学术文献库

We present a new prediction of the luminosity functions of the [CII] line at 158 $μ$m, of the CO lines from J=0 to J=24, and of the molecular gas mass density up to z=10, using the Spectro-Photometric Realisations of Infrared-selected Targets at all-z (SPRITZ) simulation (Bisigello et al. 2021). We update the state-of-the-art phenomenological simulation SPRITZ to include both the CO ($J\leq24$) and [CII] line luminosities. This has been performed using different empirical and theoretical relations to convert the total infrared luminosity (or star formation rate) to [CII] or CO luminosity. The resulting line luminosity functions have been compared for validation with a large set of observations available in the literature. We then used the derived CO and [CII] line luminosities to estimate the molecular gas mass density and compare it with available observations. The CO and [CII] luminosity functions presented here are well in agreement with all the available observations.
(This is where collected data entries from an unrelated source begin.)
Lemma alias_ready_next L D K op l i ks x R' pl A A1 es1 :
  let t := arg l i in
  i ∉ ks -> valid t -> alias_ready op (i :: ks) pl A -> (alias_out op i = false -> forall j, j ∈ ks -> alias_out op j = false) ->
  (alias_out op i = true -> x = new_args pl (alias_of op i)) -> R' = tcg_regset_set_reg (allocated_regs pl) x ->
  output_at L D K (allocated_regs pl) t x A A1 es1 -> alias_ready op ks (place i x (const_args pl i) R' pl) A1.
Proof.
  intros t Hi Vi [H1 H2] Hfirst Hx -> Ho. destruct (oa_room _ _ _ _ _ _ _ _ _ Ho) as [Rx0 _].
  assert (forall j, j ∈ ks -> alias_out op j = true -> new_args (place i x (const_args pl i) (tcg_regset_set_reg (allocated_regs pl) x) pl) (alias_of op j) =
    new_args pl (alias_of op j)) as En.
  { intros j Hj Aj. cbn. destruct (Nat.eqb_spec (alias_of op j) i) as [E|]; [|done].
    destruct (H1 j) as (_ & _ & _ & _ & Hn); [by right|done|]. destruct Hn. rewrite E. by left. }
  assert (forall j, j ∈ ks -> alias_out op j = true -> new_args pl (alias_of op j) <> x) as Hne.
  { intros j Hj Aj. destruct (alias_out op i) eqn:Ai; [|by rewrite Hfirst in Aj].
    rewrite Hx by done. apply H2; [by right|by left|by intros ->|done..]. }
  split.
  - intros j Hj Aj. rewrite En by done. destruct (H1 j) as (Hr & Hn & Hm & Hs & Ha); [by right|done|].
    split; [done|]. split; [|split; [|split; [done|]]].
    + cbn. intros [?|?]%set_reg_spec; [done| |done]. by apply (Hne j).
    + destruct (oa_map _ _ _ _ _ _ _ _ _ Ho (new_args pl (alias_of op j))) as [?|[->|[E _]]]; [done|done|].
      by destruct (Hne j).
    + intros ?. apply Ha. by right.
  - intros j1 j2 Hj1 Hj2 Hn A1' A2'. rewrite !En by done. apply H2; by try right.
Qed.

Lemma alloc_outputs_ok L D K op l ks pl A :
  inv L D K A -> NoDup ks -> NoDup (map (arg l) ks) -> (forall i, i ∈ ks -> valid (arg l i) /\ fixed (arg l i) = false) ->
  covers (allocated_regs pl) -> out_rooms op ks (allocated_regs pl) -> alias_ready op ks pl A ->
  runs (alloc_outputs s tgt op l ks pl) A (fun pl' A' es => outputs_at L D K l ks pl pl' A A' es).
Proof.
  revert L D K pl A. induction ks as [|i ks IH]; intros L D K pl A HI Hnd Hndl Hv Hcov Hroom Hal; cbn [alloc_outputs].
  - go. split; try done; [|apply extends_refl|by intros i ?%elem_of_nil|by auto|].
    { apply (inv_fewer s tgt T (W := W) L D D K); [done|done|]. intros u Hu. apply without_in. split; [apply not_elem_of_nil|done]. }
    intros E B X v h _ _ _ Hrel. exists h. do 4 (split; [done|]). intros _. apply slots_kept_refl.
  - apply NoDup_cons in Hnd as [Hi Hnd]. cbn [map] in Hndl. apply NoDup_cons in Hndl as [Hni Hndl].
    destruct (Hv i) as [Vi Fi]; [by left|]. destruct Hroom as [Hr1 Hr2]. apply runs_bind.
    refine (runs_mono _ _ _ _ (alloc_output_ok L D K A op l i pl HI Vi Fi Hcov _) _).
    { destruct (alias_out op i) eqn:Ai; [|by apply Hr1]. destruct (ar_reg _ _ _ _ Hal i) as (? & ? & ? & _); [by left|done|]. done. }
    intros pl1 A1 es1 (x & -> & Hx & Ho). destruct (oa_room _ _ _ _ _ _ _ _ _ Ho) as [Rx0 _].
    refine (runs_mono _ _ _ _ (IH (written_at (arg l i) L) (arg l i :: D) (without [arg l i] K) _ A1 _ Hnd Hndl _ _ _ _) _).
    + apply (oa_inv _ _ _ _ _ _ _ _ _ Ho).
    + intros j Hj. apply Hv. by right.
    + apply (covers_more (allocated_regs pl)); [done|]. intros r Hr. apply set_reg_spec; auto.
    + apply Hr2; [done|]. destruct (alias_out op i) eqn:Ai; [|done]. subst x.
      destruct (ar_reg _ _ _ _ Hal i) as (_ & _ & _ & ? & _); [by left|done|]. done.
    + apply (alias_ready_next L D K op l i ks x _ pl A A1 es1); try done.
      * intros Ai. by apply Hr1.
      * intros Ai. by rewrite Ai in Hx.
    + intros pl' A' es2 Hos. by apply (outputs_cons L D K l i ks x pl pl' A A1).
Qed.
In particular, the best results for [CII] are obtained deriving the [CII] luminosity directly from the star formation rate, but considering a dependence of this relation on the gas metallicity. For all the CO luminosity functions, the estimates favoured by the data are derived considering different relations, depending on the ionisation mechanism dominating each galaxy, i.e. star formation or active galactic nuclei, and, moreover, deriving the $J\geq4$ CO lines directly from the [CII] luminosity. However, further data are necessary to fully discriminate between models. Finally, the best agreement with observations of the molecular gas mass density are derived by converting the [CII] luminosity to H2 mass, using a [CII]-to-H2 conversion ~130 $\rm M_{\odot}/{\rm L}_{\odot}$. All the line luminosity functions, useful for planning and interpreting future observations, are made publicly available.